Becca and Raquel gave serious attention to their food. Life healing was another sensitive issue.

“If it helps reduce alcoholism . . .” Ben said.

Lee nodded. “It has, a lot. Mr. M showed me the legal and medical statistics. They’re quite open about the problems they had for so long—their land and livelihood taken from them, their culture and beliefs denigrated and forbidden, their children taken from them in the old days, and brainwashed for years before being allowed to go home. The Crow Tribe came through better than lots, but even so . . .” She turned to Becca. “They call themselves the Apsáalooke, the ‘Children of the Large-Beaked Bird.’ I made a special effort to learn to say it in Crow. It seemed like something you’d like to know.”

Becca got from her chair, went around the table, and wrapping her arms around her mother’s neck, kissed her cheek. Raquel was there before Becca had finished, and added her own hug and kiss. “We’re glad you’re home, Mom,” Becca said.

“Yeah,” Raquel added. “We missed you. Are you going to have to be gone very much now?”

“From time to time. But I’m not worried. You’ll take good care of your dad, I know.”

“He didn’t cook as well while you were gone.” Raquel was back in her chair again, talking between bites. “He gave us limburger cheese and anchovie pizza for supper last night . . .”

Lee’s eyebrows raised.

“And the night before that, balut and stuffed dog!” She broke into giggles.

“He didn’t either,” Becca said to her mother, then turned to Raquel. “You don’t even know what limburger cheese is.”

“I do so! It’s a kind of cheese that really stinks!”

“Honey,” Lee said, “I’d rather you didn’t say ‘stinks’ at the table.” She looked at Ben. “What did you feed them?”

He grinned. “For supper? I didn’t. We ate at staff. For breakfast they got the usual: eggs, toast, cereal, and juice.”

“What did you get, Mom?” Raquel asked.

“Café food. I ate in the café next to the motel.” She turned to Raquel. “What were those other foods you named? Or did you make them up?”

“No, they’re real. Domingo Morgan spent last summer with his Filipino grandparents on Luzon, and he told us about it in human geography. I better not tell you what they are at the table though.” She made a face, then laughed. “Worse than limburger cheese and anchovies. He ate some before he knew what they were, and they tasted pretty good, he said. But if he’d known what balut was, he’d never have eaten it.”

“If you don’t eat your mashed potatoes and gravy,” her dad told her, “they’ll be cold.”

“I’ll just put them in the microwave.”

“Eat!”

She did then, finishing soon after the others.
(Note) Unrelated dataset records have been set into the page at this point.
Definition secret_disk : disk :=
  [([lit "srv"; lit "secret.md"], inr (lit "# Keys"));
   ([lit "srv"; lit "docs"; lit "index.md"], inr (lit "# Welcome"));
   ([lit "srv"; lit "docs"; lit "broken.md"], inr (lit "!oops"));
   ([lit "srv"; lit "docs"; lit "notes.md"], inl (lit "Is a directory"))].

(** A directory named with an arrow (U+2192) where a markdown file is
    looked for: reading it raises, and the message names it. *)
Definition arrow : char := 8594%N.

Definition arrow_disk : disk :=
  [([lit "srv"; lit "docs"; arrow :: lit ".md"],
    inl (lit "[Errno 21] Is a directory: '/srv/docs/" ++ arrow :: lit ".md'"))].

(** A markdown file that is one diagram block in HTML, which the renderer
    hands on as it is: the body is a decimal character reference of 4301
    digits. *)
Definition long_reference : str :=
  lit "&#" ++ repeat (chr "9") 4301 ++ lit ";".


(** A world in which the stat of one place fails for another reason than
    the file missing. *)
Definition long_name_world : World :=
  {| MARKDOWN_AVAILABLE := true;
     docs_root := parse (lit "/srv/docs");
     HTML_TEMPLATE := sample_template;
     fs_exists := fun p =>
       if names_eqb (resolve p) [lit "srv"; lit "docs"; lit "long.md"]
       then inl (lit "[Errno 36] File name too long")
       else inr false;
     fs_read := fun _ => inl (lit "No such file or directory");
     md_convert := toy_convert;
     base_do_GET := fun _ => ([file_not_found], inr tt);
     entities := core_tables;
     cases := plain_cases;
     utf8_decode := fun bytes => bytes;
     http09 := false;
     encode_error := fun codec _ =>
       lit "codec can't encode character: " ++ codec |}.

End Handler.

(** ** Further notions *)

Module Notions.

Import Html Mermaid Pathlib Handler.

(** [w] occurs in [s]. *)
Definition occurs (w s : str) : Prop := exists a b, s = a ++ w ++ b.

(** A page with any number of diagram blocks: each block comes with the
    text before it, its attributes and its body; [tail] is the text behind
    the last one. [page_of] is the page as the renderer writes it,
    [rendered_of] the page with the blocks as elements. *)
Fixpoint page_of (blocks : list (str * str * str)) (tail : str) : str :=
  match blocks with
  | [] => tail
  | (text, attrs, body) :: rest =>
      text ++ mermaid_span attrs (escape body) ++ page_of rest tail
  end.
“May I leave the table, Mom?” Becca asked.

“Before dessert?”

“Dad made cherry pie for you, and I don’t like cherry pie that much.”

“Ice cream goes with it,” her stepfather told her, “or by itself if you’d rather.”

“No thanks. I’m already full anyway. May I?”

Raquel passed on dessert too, and both of them left. It was her turn to be first on the computer, while Becca lay on the living room floor with a book. Lee and Ben remained in the breakfast nook over coffee.

“When’s your next trip?” Ben asked, speaking quietly, as they often did for privacy.

“In two weeks. To the Seattle office. I’ll fly up one afternoon, spend two days there, and fly back the next. It’s supposed to be pretty representative of the U.S. branches. Then I might be sent to Europe for a few days, to Rotterdam and Copenhagen.” She examined the coffee in her cup. “Did you miss me?”

Ben smiled. “You were only gone two days. Be gone four and I’ll miss you.”